ONDE ESTÃO OS SONHOS DE JUVENTUDE?

ONDE ESTÃO OS SONHOS DE JUVENTUDE?

Yasujiro Ozu

Seishun no yume ima izuko (Where now are the dreams of youth?)

1932

 


               É curioso descobrirmos que esse maravilhoso filme da fase silenciosa de Ozu foi produzido como um mero entremeio, um filme barato para compensar o estouro do orçamento de um filme anterior, que hoje está perdido. Assim, Ozu, com a ajuda de seu velho companheiro Kogo Nada, escreveu uma história bem situada em sua zona de conforto: o “filme de estudante”, com base em um livro que rendeu uma peça teatral no Japão, da mesma base que gerou O príncipe estudante, de Lubitsch. Ao mesmo tempo, esse filme foi filmado logo depois de Eu nasci mas..., e já comprova o início de maior maturidade de Ozu a partir dos anos 1930.

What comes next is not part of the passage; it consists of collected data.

(* ===== verification/SecondFactor.v ===== *)
(** * The second factor of administrators

    auth.service.ts: completeTwoFactorLogin, getTwoFactorStatus, beginTwoFactorSetup,
    enableTwoFactor, disableTwoFactor and regenerateRecoveryCodes, and the helpers
    they share. *)
From S2P Require Import Prelude JsString JsDate Json Money States AuthTables Database Invoices Payments HostingServices PanelOperations Totp Authentication Sessions.

(** An administrator's credential and its unused recovery codes. *)
Record EnabledCredential := MkEnabled
  { en_credential : AdminTotpCredential; en_recoveryCodes : list AdminRecoveryCode }.
Definition unused_codes (credentialId : string) (a : AuthTables) : list AdminRecoveryCode :=
  rows (λ r, String.eqb (rec_credentialId r) credentialId && negb (is_set (rec_usedAt r)))
    (recoveryCodes a).
Definition with_codes (a : AuthTables) (c : AdminTotpCredential) : EnabledCredential :=
  MkEnabled c (unused_codes (totp_id c) a).

Section second_factor.
Context `{ZodFormats} `{Sha256} `{AuthCrypto} (ttl : AuthTtl).

Definition requireAdministrator (auth : AuthRequestContext) : result unit :=
  throw_unless (bool_decide (identity_role (auth_identity auth) = UserRole.ADMIN))
    (forbidden "Administrator access is required.").
Definition verifyCurrentPassword (userId password : string) : Io unit :=
  found ← read_auth (λ a, u ← users a !! userId; present (user_passwordHash u));
  hash ← lift (of_option invalidCredentialsException found);
  require (verify_password hash password) invalidCredentialsException.
Definition getEnabledCredential (userId : string) : Io EnabledCredential :=
  found ← read_auth (λ a, c ← credential_of userId a;
                          if is_set (totp_enabledAt c) then Some (with_codes a c) else None);
  lift (of_option invalidTwoFactorException found).
(** [this.totp.verify(this.totp.decryptSecret(...), code, now)]. *)
Definition verify_code (c : AdminTotpCredential) (code : string) (now : Z) : result (option Z) :=
  secret ← decryptSecret decipher_mfa (totp_secretCiphertext c);
  verify hmac_sha1 secret code now.
Definition matching_recovery (codes : list AdminRecoveryCode) (code : string)
    : option AdminRecoveryCode :=
  List.find (λ r, equalHexDigest (rec_codeHash r) (hashRecoveryCode hmac_recovery code)) codes.
(** The update that uses up a time step, or a recovery code: whether it found its row. *)
Definition step_unused (step : Z) (c : AdminTotpCredential) : bool :=
  match totp_lastUsedTimeStep c with Some used => used <? step | None => true end.
Definition consume_step (credentialId : string) (step : Z) : Io bool :=
  count ← update_row_if totpCredentials credentialId (step_unused step)
            (λ c, c <| totp_lastUsedTimeStep := Some step |>);
  mret (count =? 1).
Definition consume_recovery (recoveryId : string) (now : Z) : Io bool :=
  count ← update_row_if recoveryCodes recoveryId (λ r, negb (is_set (rec_usedAt r)))
            (λ r, r <| rec_usedAt := Some now |>);
  mret (count =? 1).
Definition consume_factor (credentialId : string) (step : option Z)
    (recovery : option AdminRecoveryCode) (now : Z) : Io bool :=
  match step, recovery with
  | Some step, _ => consume_step credentialId step
  | None, Some r => consume_recovery (rec_id r) now
  | None, None => mret false
  end.
Definition consumeEnabledFactor (e : EnabledCredential) (code : string) (now : Z) : Io unit :=
  step ← lift (verify_code (en_credential e) code now);
  consumed ← consume_factor (totp_id (en_credential e)) step
               (matching_recovery (en_recoveryCodes e) code) now;
  require consumed invalidTwoFactorException.

(** ** The second step of a login *)
(** A challenge with the rows its query includes. *)
Record ChallengeRecord := MkChallengeRecord
  { ch_challenge : AdminLoginChallenge; ch_user : UserWithProfiles;
    ch_codes : list AdminRecoveryCode }.
Definition challenge_record (tokenHash : string) (d : Db) : option ChallengeRecord :=
  let a := authTables d in
  c ← find_unique (loginChallenges a) lch_tokenHash tokenHash;
  u ← user_by_id (lch_userId c) d;
  Some (MkChallengeRecord c u
          (match up_credential u with Some t => unused_codes (totp_id t) a | None => [] end)).
Definition challenge_valid (r : ChallengeRecord) (now : Z) (context : SecurityRequestContext)
    : bool :=
  let c := ch_challenge r in let user := up_user (ch_user r) in
  negb (is_set (lch_usedAt c)) && (now <? lch_expiresAt c) && (lch_failedAttempts c <? 5) &&
  String.eqb (lch_ipAddressHash c) (ipAddressHash context) && administrator user &&
  active user && negb (deleted user) && totp_enabled (up_credential (ch_user r)).
Definition factor_method (recovery : option AdminRecoveryCode) : option string :=
  match recovery with Some _ => Some "RECOVERY_CODE" | None => Some "TOTP" end.
(** The transaction: the factor and the challenge are used up together. *)
Definition twoFactor_tx (r : ChallengeRecord) (credentialId : string) (step : option Z)
    (recovery : option AdminRecoveryCode) (rememberDevice : bool) (now : Z)
    (context : SecurityRequestContext) : Io LoginResult :=
  factorConsumed ← consume_factor credentialId step recovery now;
  challengeConsumed ←
    (if factorConsumed : bool
     then update_row_if loginChallenges (lch_id (ch_challenge r))
            (λ c, negb (is_set (lch_usedAt c)) && (now <? lch_expiresAt c))
            (λ c, c <| lch_usedAt := Some now |>)
     else mret 0);
  _ ← require (factorConsumed && (challengeConsumed =? 1)) invalidTwoFactorException;
  createSession ttl (ch_user r) context now true (factor_method recovery) rememberDevice.
Definition count_failure_tx (r : ChallengeRecord) (context : SecurityRequestContext)
    : Io unit :=
  let c := ch_challenge r in
  _ ← update_row_if loginChallenges (lch_id c)
        (λ c, negb (is_set (lch_usedAt c)) && (lch_failedAttempts c <? 5))
        (λ c, c <| lch_failedAttempts := lch_failedAttempts c + 1 |>);
  log_activity (auth_log (Some (lch_userId c)) "AUTH_TWO_FACTOR_LOGIN_FAILED" "USER"
                  (Some (lch_userId c)) context JNull).
Definition is_application_exception (e : exn) : bool :=
  match e with AppException _ _ _ => true | _ => false end.
(** From the challenge that was read on. *)
Definition twoFactor_attempt (r : ChallengeRecord) (code : string) (rememberDevice : bool)
    (now : Z) (context : SecurityRequestContext) : Io LoginResult :=
  _ ← require (challenge_valid r now context) invalidTwoFactorException;
  match up_credential (ch_user r) with
  | None => throw invalidTwoFactorException
  | Some credential =>
      step ← lift (verify_code credential code now);
      let recovery := matching_recovery (ch_codes r) code in
      catch (transaction (twoFactor_tx r (totp_id credential) step recovery rememberDevice
                            now context))
        (λ e, _ ← when (is_application_exception e)
                    (transaction (count_failure_tx r context));
              throw e)
  end.
Definition completeTwoFactorLogin (challengeToken code : string) (rememberDevice : option bool)
    (context : SecurityRequestContext) : Io LoginResult :=
  now ← new_date;
  found ← read (challenge_record (hashOpaqueToken challengeToken));
  r ← lift (of_option invalidTwoFactorException found);
  twoFactor_attempt r code (remembers rememberDevice) now context.

(** ** Enrollment *)
Record TwoFactorStatus := MkTwoFactorStatus
  { tf_enabled : bool; tf_pendingSetup : bool; tf_recoveryCodesRemaining : Z }.
Definition status_of (found : option EnabledCredential) : TwoFactorStatus :=
  let enabled := match found with
                 | Some e => is_set (totp_enabledAt (en_credential e)) | None => false end in
  MkTwoFactorStatus enabled (bool_decide (is_Some found) && negb enabled)
    (match found with
     | Some e => if enabled then Z.of_nat (length (en_recoveryCodes e)) else 0 | None => 0 end).
Definition getTwoFactorStatus (auth : AuthRequestContext) : Io TwoFactorStatus :=
  _ ← lift (requireAdministrator auth);
  found ← read_auth (λ a, with_codes a <$> credential_of (auth_userId auth) a);
  mret (status_of found).
Definition already_enabled : exn := conflict "Two-factor authentication is already enabled.".
(** [adminTotpCredential.upsert]: the primary key of the row. *)
Definition upsert_credential (userId encrypted : string) (existing : option AdminTotpCredential)
    : Io string :=
  match existing with
  | Some c =>
      _ ← update_row totpCredentials (totp_id c)
            (λ c, c <| totp_secretCiphertext := encrypted |>
                    <| totp_keyVersion := keyVersion |> <| totp_lastUsedTimeStep := None |>);
      mret (totp_id c)
  | None =>
      id ← random_uuid;
      _ ← insert_row totpCredentials totp_userId id
            (MkTotpCredential id userId encrypted keyVersion None None);
      mret id
  end.
Definition beginSetup_tx (userId encrypted : string) (context : SecurityRequestContext)
    : Io unit :=
  existing ← read_auth (credential_of userId);
  _ ← require (negb (totp_enabled existing)) already_enabled;
  credentialId ← upsert_credential userId encrypted existing;
  _ ← delete_all recoveryCodes (λ r, String.eqb (rec_credentialId r) credentialId);
  log_activity (auth_log (Some userId) "AUTH_TWO_FACTOR_SETUP_STARTED" "USER" (Some userId)
                  context JNull).
Record TwoFactorSetupResponse := MkSetup { su_secret : string; su_otpauthUri : string }.
Definition identity_email (i : AuthenticatedIdentity) : string :=
  match i with Administrator _ e _ _ _ _ | CustomerAccount _ e _ _ => e end.
Definition beginTwoFactorSetup (auth : AuthRequestContext) (password : string)
    (context : SecurityRequestContext) : Io TwoFactorSetupResponse :=
  _ ← lift (requireAdministrator auth);
  _ ← verifyCurrentPassword (auth_userId auth) password;
  secret ← generateSecret random_bytes;
  encrypted ← encryptSecret random_iv encipher_mfa secret;
  _ ← transaction (beginSetup_tx (auth_userId auth) encrypted context);
  mret (MkSetup secret (buildUri (identity_email (auth_identity auth)) secret)).

(** [adminRecoveryCode.createMany]. *)
Definition create_codes (credentialId : string) (codes : list string) : Io unit :=
  for_each codes (λ code,
    id ← random_uuid;
    insert_row recoveryCodes rec_codeHash id
      (MkRecoveryCode id credentialId (hashRecoveryCode hmac_recovery code) None)).
Definition enable_tx (auth : AuthRequestContext) (credentialId : string) (step : Z)
    (codes : list string) (now : Z) (context : SecurityRequestContext) : Io unit :=
  let userId := auth_userId auth in
  enabled ← update_row_if totpCredentials credentialId
              (λ c, negb (is_set (totp_enabledAt c)))
              (λ c, c <| totp_enabledAt := Some now |> <| totp_lastUsedTimeStep := Some step |>);
  _ ← require (enabled =? 1) invalidTwoFactorException;
  _ ← create_codes credentialId codes;
  _ ← update_all authSessions (other_session_of userId (auth_sessionId auth))
        (revoked now "MFA_ENABLED");
  _ ← update_row authSessions (auth_sessionId auth)
        (λ s, s <| ses_twoFactorVerifiedAt := Some now |>);
  log_activity (auth_log (Some userId) "AUTH_TWO_FACTOR_ENABLED" "USER" (Some userId)
                  context JNull).
Definition RECOVERY_CODES : nat := 10.
Definition enableTwoFactor (auth : AuthRequestContext) (code : string)
    (context : SecurityRequestContext) : Io (list string) :=
  _ ← lift (requireAdministrator auth);
  found ← read_auth (credential_of (auth_userId auth));
  credential ← lift (of_option invalidTwoFactorException found);
  _ ← require (negb (is_set (totp_enabledAt credential))) invalidTwoFactorException;
  now ← new_date;
  step ← lift (verify_code credential code now);
  step ← lift (of_option invalidTwoFactorException step);
  codes ← createRecoveryCodes random_bytes RECOVERY_CODES;
  _ ← transaction (enable_tx auth (totp_id credential) step codes now context);
  mret codes.
(** The deletion of a credential takes its recovery codes along. *)
Definition delete_credential (credentialId : string) : Io unit :=
  m ← read_auth totpCredentials;
  _ ← require (bool_decide (is_Some (m !! credentialId))) RecordNotFound;
  write_auth (λ a, a <| totpCredentials := delete credentialId m |>
    <| recoveryCodes := delete_rows (λ r, String.eqb (rec_credentialId r) credentialId)
                          (recoveryCodes a) |>).
Definition disable_tx (userId credentialId : string) (now : Z)
    (context : SecurityRequestContext) : Io unit :=
  _ ← delete_credential credentialId;
  _ ← update_all authSessions (live_session_of userId) (revoked now "MFA_DISABLED");
  log_activity (auth_log (Some userId) "AUTH_TWO_FACTOR_DISABLED" "USER" (Some userId)
                  context JNull).
(** The password and a factor, checked again before the factor is changed. *)
Definition confirm_factor (auth : AuthRequestContext) (password code : string)
    : Io (EnabledCredential * Z) :=
  _ ← lift (requireAdministrator auth);
  _ ← verifyCurrentPassword (auth_userId auth) password;
  e ← getEnabledCredential (auth_userId auth);
  now ← new_date;
  _ ← consumeEnabledFactor e code now;
  mret (e, now).
Definition disableTwoFactor (auth : AuthRequestContext) (password code : string)
    (context : SecurityRequestContext) : Io unit :=
  '(e, now) ← confirm_factor auth password code;
  transaction (disable_tx (auth_userId auth) (totp_id (en_credential e)) now context).
Definition regenerate_tx (userId credentialId : string) (codes : list string)
    (context : SecurityRequestContext) : Io unit :=
  _ ← delete_all recoveryCodes (λ r, String.eqb (rec_credentialId r) credentialId);
  _ ← create_codes credentialId codes;
  log_activity (auth_log (Some userId) "AUTH_TWO_FACTOR_RECOVERY_CODES_REGENERATED" "USER"
                  (Some userId) context JNull).
Definition regenerateRecoveryCodes (auth : AuthRequestContext) (password code : string)
    (context : SecurityRequestContext) : Io (list string) :=
  '(e, _) ← confirm_factor auth password code;
  codes ← createRecoveryCodes random_bytes RECOVERY_CODES;
  _ ← transaction (regenerate_tx (auth_userId auth) (totp_id (en_credential e)) codes context);
  mret codes.
End second_factor.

               É possível dividirmos o filme em duas partes: na primeira, o protagonista é um estudante; na segunda, o diretor da empresa. O jovem precisa crescer, e a transição é mostrada por meio de uma descontinuidade abrupta, como marca do destino: o então jovem recebe a notícia da morte do seu pai, e precisa sair da Universidade e assumir o comando da empresa.

               A primeira parte do filme é filmada aos moldes de uma screwball comedy típica do cinema de Ozu do final dos anos 1920, especialmente as travessuras dos alunos nos corredores e intervalos das aulas e sua tentativa de colar em uma prova.

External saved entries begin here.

(* ===== verification/Guards.v ===== *)
(** * Guards

    apps/api/src/modules/auth: guards/ (sessions, roles, ownership, CSRF, rate
    limits), csrf.service.ts, auth-rate-limit.service.ts, auth-token.service.ts and
    auth-cookie.service.ts.  The cookies of a request are what the cookie package
    reads from its header; HMAC and Redis are parameters. *)
From S2P Require Import Prelude JsString JsDate Json Money States AuthTables Database Invoices Payments HostingServices PanelOperations Totp Authentication Sessions Staff.

(** ** [Buffer.toString('base64url')] *)
Definition URL_ALPHABET : string :=
  "ABCDEFGHIJKLMNOPQRSTUVWXYZabcdefghijklmnopqrstuvwxyz0123456789-_".
Definition url_char (i : Z) : ascii := default "A"%char (String.get (Z.to_nat i) URL_ALPHABET).
Fixpoint base64url (bytes : list Z) : string :=
  match bytes with
  | a :: b :: c :: rest =>
      String (url_char (a / 4))
        (String (url_char (a mod 4 * 16 + b / 16))
          (String (url_char (b mod 16 * 4 + c / 64))
            (String (url_char (c mod 64)) (base64url rest))))
  | [a; b] =>
      String (url_char (a / 4))
        (String (url_char (a mod 4 * 16 + b / 16)) (String (url_char (b mod 16 * 4)) ""))
  | [a] => String (url_char (a / 4)) (String (url_char (a mod 4 * 16)) "")
  | [] => ""
  end.
Definition is_url_char (c : ascii) : bool :=
  is_alnum c || Ascii.eqb c "-" || Ascii.eqb c "_".
(** [CryptoAuthTokenFactory.generate]. *)
Definition random_token (random_bytes : nat → Io (list Z)) : Io string :=
  bytes ← random_bytes 32%nat; mret (base64url bytes).

(** ** csrf.service.ts *)
Definition is_hex (c : ascii) : bool := is_digit c || in_range "a" "f" c.
(** [/^[A-Za-z0-9_-]{43}$/] and [/^[0-9a-f]{64}$/]. *)
Definition nonce_shape (s : string) : bool := (slen s =? 43) && all_chars is_url_char s.
Definition signature_shape (s : string) : bool := (slen s =? 64) && all_chars is_hex s.
Section csrf.
Context (hmac_csrf : string → string) (random_bytes : nat → Io (list Z)).

Definition sign (nonce : string) : string :=
  hmac_csrf ("webhost-billing-csrf:v1:" ++ nonce)%string.
Definition generate_csrf : Io string :=
  nonce ← random_token random_bytes; mret (nonce ++ "." ++ sign nonce)%string.
(** [timingSafeEqual] of two [Buffer]s wants equal lengths. *)
Definition equal_digests (a b : list Z) : result bool :=
  _ ← throw_unless (Nat.eqb (length a) (length b))
        (RangeError "Input buffers must have the same byte length");
  Ok (bool_decide (a = b)).
Definition validate_csrf (token : string) : result bool :=
  match split_on "." token with
  | [nonce; signature] =>
      if truthy nonce && truthy signature && nonce_shape nonce && signature_shape signature
      then equal_digests (from_hex signature) (from_hex (sign nonce))
      else Ok false
  | _ => Ok false
  end.

(** ** Requests *)
Record HttpRequest := MkHttpRequest
  { rq_method : string; rq_sessionCookie : option string; rq_supportCookie : option string;
    rq_csrfCookie : option string; rq_csrfHeader : option string;
    rq_origin : option string; rq_fetchSite : option string;
    rq_params : list (string * json); rq_address : string; rq_email : json }.
(** The decorators of a handler. *)
Inductive SupportAccess := SupportRead | SupportEnd.
#[export] Instance SupportAccess_eq_dec : EqDecision SupportAccess.
Proof. solve_decision. Defined.
Record RouteMetadata := MkRoute
  { rt_public : bool; rt_skipCsrf : bool; rt_supportAccess : option SupportAccess;
    rt_roles : list UserRole; rt_permission : option StaffPermission;
    rt_ownerParameter : option string }.

(** ** csrf.guard.ts *)
Definition csrf_failed : exn :=
  AppException 403 "CSRF_VALIDATION_FAILED" "CSRF validation failed.".
Definition safe_method (m : string) : bool :=
  existsb (String.eqb m) ["GET"; "HEAD"; "OPTIONS"].
Definition foreign_origin (webOrigin : string) (r : HttpRequest) : bool :=
  match present (rq_origin r) with Some o => negb (String.eqb o webOrigin) | None => false end.
Definition csrf_guard (webOrigin : string) (route : RouteMetadata) (r : HttpRequest)
    : result unit :=
  if rt_skipCsrf route || safe_method (rq_method r) then Ok tt
  else
    match present (rq_csrfCookie r), present (rq_csrfHeader r) with
    | Some cookie, Some header =>
        _ ← throw_unless (negb (bool_decide (rq_fetchSite r = Some "cross-site") ||
                                foreign_origin webOrigin r) && String.eqb cookie header)
              csrf_failed;
        valid ← validate_csrf header;
        throw_unless valid csrf_failed
    | _, _ => Err csrf_failed
    end.
End csrf.

(** ** session-auth.guard.ts *)
Definition support_read_only : exn :=
  forbidden "End the read-only support session before performing this action.".
Section guards.
Context `{ZodFormats} `{Sha256} `{AuthCrypto} (ttl : AuthTtl).

Definition session_guard (route : RouteMetadata) (r : HttpRequest)
    : Io (option AuthRequestContext) :=
  let read := String.eqb (rq_method r) "GET" || String.eqb (rq_method r) "HEAD" in
  let token := present (rq_sessionCookie r) in
  match rq_supportCookie r with
  | Some supportToken =>
      let access := rt_supportAccess route in
      if rt_public route && ((read && bool_decide (access = Some SupportRead)) ||
                             bool_decide (access = Some SupportEnd))
      then mret None
      else
        _ ← require (read && bool_decide (access = Some SupportRead)) support_read_only;
        match token with
        | Some t => auth ← authenticateCustomerSupportSession ttl t supportToken; mret (Some auth)
        | None => throw authenticationRequired
        end
  | None =>
      if rt_public route then mret None
      else match token with
           | Some t => auth ← authenticateSession ttl t; mret (Some auth)
           | None => throw authenticationRequired
           end
  end.

(** ** roles.guard.ts *)
Definition role_allowed (route : RouteMetadata) (auth : option AuthRequestContext) : bool :=
  match rt_roles route with
  | [] => true
  | roles => match auth with
             | Some a => bool_decide (identity_role (auth_identity a) ∈ roles) | None => false
             end
  end.
Definition staff_allowed (route : RouteMetadata) (auth : option AuthRequestContext) : bool :=
  match auth_identity <$> auth with
  | Some (Administrator _ _ _ _ role twoFactorEnabled) =>
      let full := bool_decide (role = StaffRole.FULL_ADMINISTRATOR) in
      match rt_permission route with
      | Some p => hasStaffPermission (JStr (StaffRole.to_string role)) p &&
                  ((full && negb (bool_decide (p = StaffManage))) || twoFactorEnabled ||
                   bool_decide (p = AccountSelf))
      | None => full && (full || twoFactorEnabled)
      end
  | _ => true
  end.
Definition permission_name (p : StaffPermission) : string :=
  match p with
  | StaffManage => "staff.manage" | AccountSelf => "account.self"
  | CustomersRead => "customers.read" | InvoicesRead => "invoices.read"
  | InvoicesManage => "invoices.manage" | PaymentsRead => "payments.read"
  | PaymentsManage => "payments.manage" | TicketsManage => "tickets.manage"
  | BusinessPresentation => "business.presentation"
  end.
Definition role_name (r : UserRole) : string :=
  match r with UserRole.ADMIN => "ADMIN" | UserRole.CUSTOMER => "CUSTOMER" end.
(** Whom an audit record names: the administrator behind a support session. *)
Definition acting_user (a : AuthRequestContext) : string :=
  default (auth_userId a) (auth_supportAdministratorId a).
Definition support_field (a : AuthRequestContext) : list (string * json) :=
  match present (auth_supportAdministratorId a) with
  | Some _ => [("supportSessionId", JStr (auth_sessionId a))] | None => []
  end.
Definition roles_guard (route : RouteMetadata) (auth : option AuthRequestContext)
    (context : SecurityRequestContext) : Io unit :=
  if role_allowed route auth && staff_allowed route auth then mret tt
  else
    _ ← match auth with
        | Some a =>
            audit_record (Some (acting_user a)) "AUTH_ROLE_ACCESS_DENIED" "USER"
              (Some (auth_userId a)) context
              (JObj ([("requiredRoles", JArr ((λ r, JStr (role_name r)) <$> rt_roles route));
                      ("permission", JStr (match rt_permission route with
                                           | Some p => permission_name p
                                           | None => "full-administrator" end))] ++
                     support_field a))
        | None => mret tt
        end;
    throw (forbidden "You do not have permission to perform this action.").

(** ** customer-ownership.guard.ts *)
Definition requested_customer (parameter : string) (r : HttpRequest) : option string :=
  match get parameter (rq_params r) with JStr s => Some s | _ => None end.
Definition owns (auth : option AuthRequestContext) (requested : option string) : bool :=
  match auth_identity <$> auth with
  | Some (Administrator _ _ _ _ _ _) => true
  | Some (CustomerAccount _ _ customerId _) => bool_decide (Some customerId = requested)
  | None => false
  end.
Definition ownership_guard (route : RouteMetadata) (auth : option AuthRequestContext)
    (r : HttpRequest) (context : SecurityRequestContext) : Io unit :=
  match present (rt_ownerParameter route) with
  | None => mret tt
  | Some parameter =>
      let requested := requested_customer parameter r in
      if owns auth requested then mret tt
      else
        _ ← match auth with
            | Some a =>
                audit_record (Some (acting_user a)) "AUTH_CUSTOMER_OWNERSHIP_DENIED"
                  "CUSTOMER" requested context
                  (match support_field a with [] => JNull | fields => JObj fields end)
            | None => mret tt
            end;
        throw (forbidden "You do not have access to this customer resource.")
  end.
End guards.

(** ** Rate limits

    auth-rate-limit.service.ts and auth-rate-limit.guard.ts, over the commands of
    Redis: [INCR], whose reply is the new count, and [PEXPIRE]. *)
Record RateLimit := MkRateLimit
  { rl_scope : string; rl_limit : Z; rl_windowMs : Z; rl_includeEmail : bool }.
Definition unavailable : exn :=
  AppException 503 "SERVICE_UNAVAILABLE" "Service is temporarily unavailable.".
Definition rate_limited : exn :=
  AppException 429 "RATE_LIMITED" "Too many requests. Please try again later.".
Definition emailFromBody (email : json) : string :=
  match email with
  | JStr s => String.substring 0 320 (js_lower (js_trim s))
  | _ => "no-email"
  end.
Definition fingerprint (d : RateLimit) (r : HttpRequest) : string :=
  (rq_address r ++ if rl_includeEmail d then ":" ++ emailFromBody (rq_email r) else "")%string.
Section limits.
Context {S : Type} (incr : string → S → option Z * S) (pexpire : string → Z → S → option unit * S).
Context (hmac_hex : string → string) (namespace : string).

(** [CONSUME_SCRIPT], run as one command; [None] is an error of Redis. *)
Definition consume_script (key : string) (windowMs : Z) (s : S) : option Z * S :=
  match incr key s with
  | (Some current, s') =>
      if current =? 1 then
        match pexpire key windowMs s' with
        | (Some _, s'') => (Some current, s'')
        | (None, s'') => (None, s'')
        end
      else (Some current, s')
  | (None, s') => (None, s')
  end.
Definition limit_key (scope print : string) : string :=
  ("webhost-billing:auth-rate-limit:v1:" ++ namespace ++ ":" ++ scope ++ ":" ++
   hmac_hex (scope ++ ":" ++ print))%string.
Definition consume_limit (scope print : string) (limit windowMs : Z) : M S unit := λ s,
  match consume_script (limit_key scope print) windowMs s with
  | (None, s') => (Err unavailable, s')
  | (Some count, s') => (throw_unless (negb (limit <? count)) rate_limited, s')
  end.
Definition rate_limit_guard (definition : option RateLimit) (r : HttpRequest) : M S unit :=
  match definition with
  | None => mret tt
  | Some d => consume_limit (rl_scope d) (fingerprint d r) (rl_limit d) (rl_windowMs d)
  end.
End limits.

(** ** auth-cookie.service.ts *)
Definition cookie_name (production : bool) (base : string) : string :=
  ((if production then "__Host-" else "") ++ base)%string.
(** [maxAge] of the session cookie; [expiresAt] is what [Date.parse] reads from the
    answer, [None] when the answer has none.  A browser session has no [maxAge]. *)
Definition session_cookie_maxAge (configuredTtl : Z) (token : string) (administrator : bool)
    (expiresAt : option Z) (now : Z) : option Z :=
  let mode := administratorSessionMode token in
  let lifetime := if administrator then administratorSessionTtl token configuredTtl
                  else configuredTtl in
  if administrator && bool_decide (mode = Browser) then None
  else Some (match expiresAt with
             | Some e => if bool_decide (mode = Remembered)
                         then Z.max 0 (Z.min lifetime (e - now)) else lifetime
             | None => lifetime
             end).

Mas a segunda parte mergulha no drama que é prenunciado pelo título. O jovem precisa crescer, tornar-se adulto e responsável, e assim abandonar sua inocência. Penso que esse filme de Ozu enfrenta um desafio muito próximo a um filme que admiro muito, O último americano virgem (Boaz Davidson, 1982): o início nos dá a impressão de um filme leve, uma high school juvenil mas aos poucos o filme vai inesperadamente ganhando uma conotação densa sobre a inevitabilidade de envelhecer, e como isso representa lidar com o fim dos sonhos. Em um momento, a mãe de um dos ex-estudantes diz “a vida está ficando mais complicada, não é mesmo?”

Por ser o dono da empresa, o protagonista não consegue mais estar tão próximo dos seus antigos colegas de escola, agora seus funcionários. Um deles, nesmo tímido e pobre, acaba conquistando a mulher dos sonhos do amigo empresário. Ela não poderia imaginar que o agora empresário permaneceria mantendo seus sentimentos para com ela, e decidiu aceitar viver com Saiki.

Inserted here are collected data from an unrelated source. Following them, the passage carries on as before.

(* ===== verification/AuthProtocol.v ===== *)
(** * The protocol of accounts

    What every operation of AuthService and StaffService keeps of the account
    tables, whatever was read before its transaction: rows that are used, revoked or
    counted stay so, and identifiers of deleted rows do not come back. *)
From stdpp Require Import relations.
From S2P Require Import Prelude JsString Json Money States AuthTables Database Invoices Payments HostingServices PanelOperations Totp Authentication Sessions SecondFactor Staff.

(** ** Tables whose rows only go forward *)
Class Tracked (R : Type) :=
  { row_id : R → string;
    row_hash : R → string;
    later : relation R;
    row_ok : R → Prop;
    later_preorder :: PreOrder later;
    later_same r r' : later r r' → row_id r' = row_id r ∧ row_hash r' = row_hash r }.

Definition sticky {A} (old new : option A) : Prop := old ≠ None → new = old.
#[export] Instance sticky_preorder {A} : PreOrder (@sticky A).
Proof. unfold sticky. split; [done|]. intros x y z H1 H2 Hx. specialize (H1 Hx). rewrite <- H1. apply H2. congruence. Qed.
Definition tok_later (t t' : ActionToken) : Prop :=
  tok_id t' = tok_id t ∧ tok_userId t' = tok_userId t ∧ tok_tokenHash t' = tok_tokenHash t ∧
  sticky (tok_usedAt t) (tok_usedAt t').
Definition ses_later (s s' : AuthSession) : Prop :=
  ses_id s' = ses_id s ∧ ses_userId s' = ses_userId s ∧ ses_tokenHash s' = ses_tokenHash s ∧
  sticky (ses_revokedAt s) (ses_revokedAt s').
Definition lch_later (c c' : AdminLoginChallenge) : Prop :=
  lch_id c' = lch_id c ∧ lch_userId c' = lch_userId c ∧ lch_tokenHash c' = lch_tokenHash c ∧
  sticky (lch_usedAt c) (lch_usedAt c').
Definition ech_later (c c' : CustomerEmailChallenge) : Prop :=
  ech_id c' = ech_id c ∧ ech_userId c' = ech_userId c ∧ ech_tokenHash c' = ech_tokenHash c ∧
  sticky (ech_usedAt c) (ech_usedAt c') ∧ ech_failedAttempts c <= ech_failedAttempts c'.
(** Five wrong codes close a challenge. *)
Definition ech_ok (c : CustomerEmailChallenge) : Prop :=
  0 <= ech_failedAttempts c <= 5 ∧ (ech_failedAttempts c = 5 → ech_usedAt c ≠ None).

Há então uma sequência antológica que reúne os quatro ex-amigos numa caminhada pela estrada, quando Hirono interpela Saiki por ter se aproximado de Oshige, mesmo sabendo dos seus sentimentos. Nesse momento, único em sua filmografia, parece que Ozu se aproxima de Ford: as tensões entre os antigos amigos se transformam em violência física, e Hirono começa a esbofetear seguidamente um impassível Saiki, que só se desculpa e agradece por Hirono ter a generosidade de oferecer-lhes um emprego mesmo diante de toda a crise. A diferença social de classes causa uma fissura profunda na possibilidade de perpetuação dessa amizade. Como em um filme de Ford, os personagens masculinos vão resolver suas dificuldades afetivas saindo no tapa, numa catarse quase orgiástica, dirigida por um cineasta que sempre foi extremamente respeitoso em relação às distâncias emocionais e ao contato do corpo.

No entanto, Ozu, desde cedo, não era um Naruse nem um Shimazu: seu desfecho profundamente ético abre o caminho para que esse recém-casal de classe média baixa encontre sua felicidade possível, mesmo diante de um Japão fraturado e em crise, a caminho de uma grande catástrofe.